Do not ask me if you don’t know your pain numbers. That’s what we’re talking about today on the Doc On The Run Podcast.
Every single day I get questions from injured runners. Most of those, at least the only ones I answer, I actually get either through webcam consultations or in the Injured Runners Aid Station where people can upload and submit written questions, video submission questions where you shoot short video posting your question or even recorded question where you record a voice message and upload it and then I answer it as a members only podcast episode. And every day in there, I get questions that really have stopped me in my tracks.
In fact, so much so that I recently changed the contact form so that if you have a question to ask me about your injury recovery, one of the required entry is about your pain numbers, how much pain do you have. Every day, again I get questions that will say, “Well I got this injury. I had a stress fracture. It was grade two stress fracture. It’s been six weeks. How much longer will it be before I can run?”
I cannot make that decision based on that information. The amount of time it gets you back to training after any injury no matter what it is, is dependent upon what happened to you, what you did, and what you plan to do to speed up the process from this day forward. It depends on those three things primarily. Not the test that you had, not the doctor that you saw, and not the specific procedure that you had either. It matters what you’re doing to reduce the stress and strain on that ligament, that tendon, that bone, whatever it is that’s injured in your foot that’s preventing you from running.
The most reliable way to assess that is with your pain. And if you do not know your pain numbers, I cannot help you. If I called my accountant and I asked him a question about when I could retire, he would want to know how much money do you have, how much money are you earning, how much money are you saving and how much money do you want to spend after retirement.
Without those pieces of information, he could not help me at all and if you don’t have your pain numbers, and you asked me a question about when you’re going to get back to running, I have no idea. I can’t help you and I can’t tell you.
So, if you go into the Injured Runners Aid Station and you want to ask me a question explaining this is what happened to me, this is what I did, this is where I am, what should I expect from here, I can’t help you if you don’t give me your pain number. So, keep track of your pain. It’s the most abundant and most underutilized resource available to injured runners to change the course of recovery.

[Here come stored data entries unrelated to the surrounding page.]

Lemma wp_readMark (s : mcst) n Q : geometry d -> has_dev s port slot d -> card_ok (card s) ->
  (forall pb, Q (0, markOf (firstWord (cells (card s) n))) (with_bufs pb (backupbuf s) (pagedata s) (eccdata s) s)) ->
  wp (readMark junk port slot n d) s Q.
Proof.
  intros G Hd HK HQ. unfold readMark. apply wp_bind. eapply wp_Done; [reflexivity|]. apply wp_bind. eapply readPage_at; try done. cbv beta iota.
  apply wp_bind. eapply wp_Done; [reflexivity|]. apply wp_ret. cbn [page flashPages].
  assert (E : backupMark d ((cells (card s) n).1 ++ drop 512 (pagebuf s)) = markOf (firstWord (cells (card s) n))).
  { unfold backupMark, markOf, firstWord. rewrite (g_erase _ G). cbn [andb]. destruct (HK n) as (L & _). unfold le32. by rewrite !app_nth1 by lia. }
  rewrite E. apply HQ.
Qed.

(** What the pages of a block hold. *)
Definition pagesOf (B : Z) (X : Z -> cell) (k : nat) : list Z := (X (B * 16 + Z.of_nat k)).1.

(** [n] clusters of the backup block are in the cache, at the front. *)
Record gathered (s0 s : mcst) (es : list nat) : Prop := {
  ga_boot : booted s;
  ga_card : card s = card s0;
  ga_order : take (length es) (mccache s) = reverse es;
  ga_entry : forall i e, es !! i = Some e -> exists c, entrycache s !! e = Some c /\ isCluster port slot (B1 * 8 + Z.of_nat i) c = true;
  ga_ptr : forall i e q, es !! i = Some e -> (q < 2)%nat -> pagedata s !! (i * 2 + q)%nat = Some (PCache e (Z.of_nat q * 512))
}.

Lemma gathered_resolves s0 s es : gathered s0 s es -> length es = 8%nat -> resolves s (pagedata s) (pagesOf B1 (cells (card s0))).
Proof.
  intros [GB GC GO GE GP] L k Hk. pose proof (Nat.div_mod_eq k 2) as Ek. pose proof (Nat.mod_upper_bound k 2 ltac:(lia)) as Hq.
  set (i := (k / 2)%nat) in *. set (q := (k mod 2)%nat) in *. destruct (lookup_lt_is_Some_2 es i) as [e He]; [lia|].
  destruct (GE i e He) as (c & Hc & Hi). exists (PCache e (Z.of_nat q * 512)). pose proof (GP i e q He Hq) as Hp. replace (i * 2 + q)%nat with k in Hp by lia.
  pose proof (proj1 (isCluster_true _ _ _ _) Hi) as (E1 & E2 & E3).
  pose proof (ck_clean _ (bt_cache _ GB) e c Hc ltac:(destruct (b_range _ OK); lia) (bt_clean _ GB e c Hc)) as Ed. rewrite E3, GC in Ed.
  pose proof (ck_card _ (bt_cache _ GB)) as HK. rewrite GC in HK. cbn [card_ok flashPages] in HK.
  assert (EP : take 512 (drop (Z.to_nat (Z.of_nat q * 512)) (cl_data c)) = pagesOf B1 (cells (card s0)) k).
  { rewrite Ed. unfold cluster_data, pagesOf. cbn [page flashPages]. destruct (HK (2 * (B1 * 8 + Z.of_nat i))) as (L0 & _), (HK (2 * (B1 * 8 + Z.of_nat i) + 1)) as (L1 & _).
    assert (q = 0 \/ q = 1)%nat as [Eq|Eq] by lia; rewrite Eq.
    - rewrite drop_0, take_app_length' by done. do 2 f_equal. lia.
    - change (Z.to_nat (Z.of_nat 1 * 512)) with 512%nat. rewrite drop_app_length' by done. rewrite take_ge by lia. do 2 f_equal. lia. }
  split_and!; [done| |apply HK|apply HK]. cbn [ptrData]. unfold bind, mce, ret. by rewrite Hc, <- EP.
Qed.

(** One more cluster: it takes an entry that is none of the others'. *)
Lemma gathered_read s0 s es e c s' : gathered s0 s es -> (length es < 8)%nat -> read_post s port slot (B1 * 8 + Z.of_nat (length es)) e c s' ->
  booted s' /\ card s' = card s0 /\ take (length (es ++ [e])) (mccache s') = reverse (es ++ [e]) /\
  (forall i x, (es ++ [e]) !! i = Some x -> exists c, entrycache s' !! x = Some c /\ isCluster port slot (B1 * 8 + Z.of_nat i) c = true) /\
  pagedata s' = pagedata s /\ e ∉ es.
Proof.
  intros [GB GC GO GE GP] L R. destruct (rp_bufs _ _ _ _ _ _ _ R) as [Rp Re].
  assert (Hn : NoDup (mccache s)) by (rewrite (ck_order _ (bt_cache _ GB)); apply NoDup_seq).
  assert (HL : length (mccache s) = 36%nat) by (rewrite (ck_order _ (bt_cache _ GB)); apply length_seq).
  assert (Hne : e ∉ es).
  { intros Hin. destruct (rp_last _ _ _ _ _ _ _ R) as [He|He].
    - apply list_elem_of_lookup in Hin as [i Hi]. pose proof (lookup_lt_Some _ _ _ Hi). destruct (GE i e Hi) as (x & Hx & Hxi). rewrite He in Hx. injection Hx as <-.
      pose proof (rp_is _ _ _ _ _ _ _ R) as Hc. apply isCluster_true in Hxi as (_ & _ & E1), Hc as (_ & _ & E2). lia.
    - assert (Ht : e ∈ take (length es) (mccache s)) by (rewrite GO; by apply elem_of_reverse).
      apply list_elem_of_lookup in Ht as [j Hj]. pose proof (lookup_lt_Some _ _ _ Hj) as Hlt. rewrite length_take in Hlt. rewrite lookup_take_lt in Hj by lia.
      assert (j = 35)%nat by (by eapply NoDup_lookup). lia. }
  split_and!; [| | | |done|done].
  - split; [apply (has_dev_same s); [apply R|apply GB]|apply R| |rewrite (rp_bad _ _ _ _ _ _ _ R); apply GB|rewrite Rp; apply GB|rewrite Re; apply GB].
    eapply (keeps_read _ _ (cleanPolicy port slot)); [apply GB|exact I| |exact R]. destruct (b_range _ OK). lia.
  - rewrite (rp_card _ _ _ _ _ _ _ R). done.
  - rewrite (rp_order _ _ _ _ _ _ _ R), length_app, reverse_snoc, <- (take_drop (length es) (mccache s)), GO, Nat.add_1_r, filter_app, filter_absent; cbn [firstn app].
    + f_equal. by rewrite take_app_length' by (by rewrite length_reverse).
    + intros Hin. apply Hne. by apply elem_of_reverse.
  - intros i x Hi. destruct (decide (i < length es)%nat) as [Hlt|Hge].
    + rewrite lookup_app_l in Hi by done. rewrite (rp_others _ _ _ _ _ _ _ R); [by apply GE|]. intros ->. apply Hne. by eapply list_elem_of_lookup_2.
    + assert (i = length es) as -> by (apply lookup_lt_Some in Hi; rewrite length_app in Hi; simpl in Hi; lia).
      rewrite list_lookup_middle in Hi by done. injection Hi as <-. exists c. split; apply R.
Qed.

Lemma booted_touch s e c v pd : booted s -> entrycache s !! e = Some c -> length pd = 32%nat ->
  let s' := with_entries (<[e := e_rd v c]> (entrycache s)) s in booted (with_bufs (pagebuf s') (backupbuf s') pd (eccdata s') s').
Proof.
  intros [B1' B2' B3 B4 B5 B6] He L s'. destruct (touch_ok junk junk_ok s e c v B2' He) as [I' _].
  split; [by apply (has_dev_same s)| |exact (keeps_touch _ _ (cleanPolicy port slot) s e c v B3 He)|done|done|done]. by destruct I'.
Qed.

Keep tracking your pain, write it down, think about it, analyze it, figure out what made it worse one day versus the other. If you went into a specific workout that may be worse, don’t do that workout, back off from that. Try something else and see if your pain numbers go up. If they don’t, it’s safe for you to do that activity. But those are the things you have to know in getting back to running. It’s like what can you add without making it worse? The way to do that, track your pain.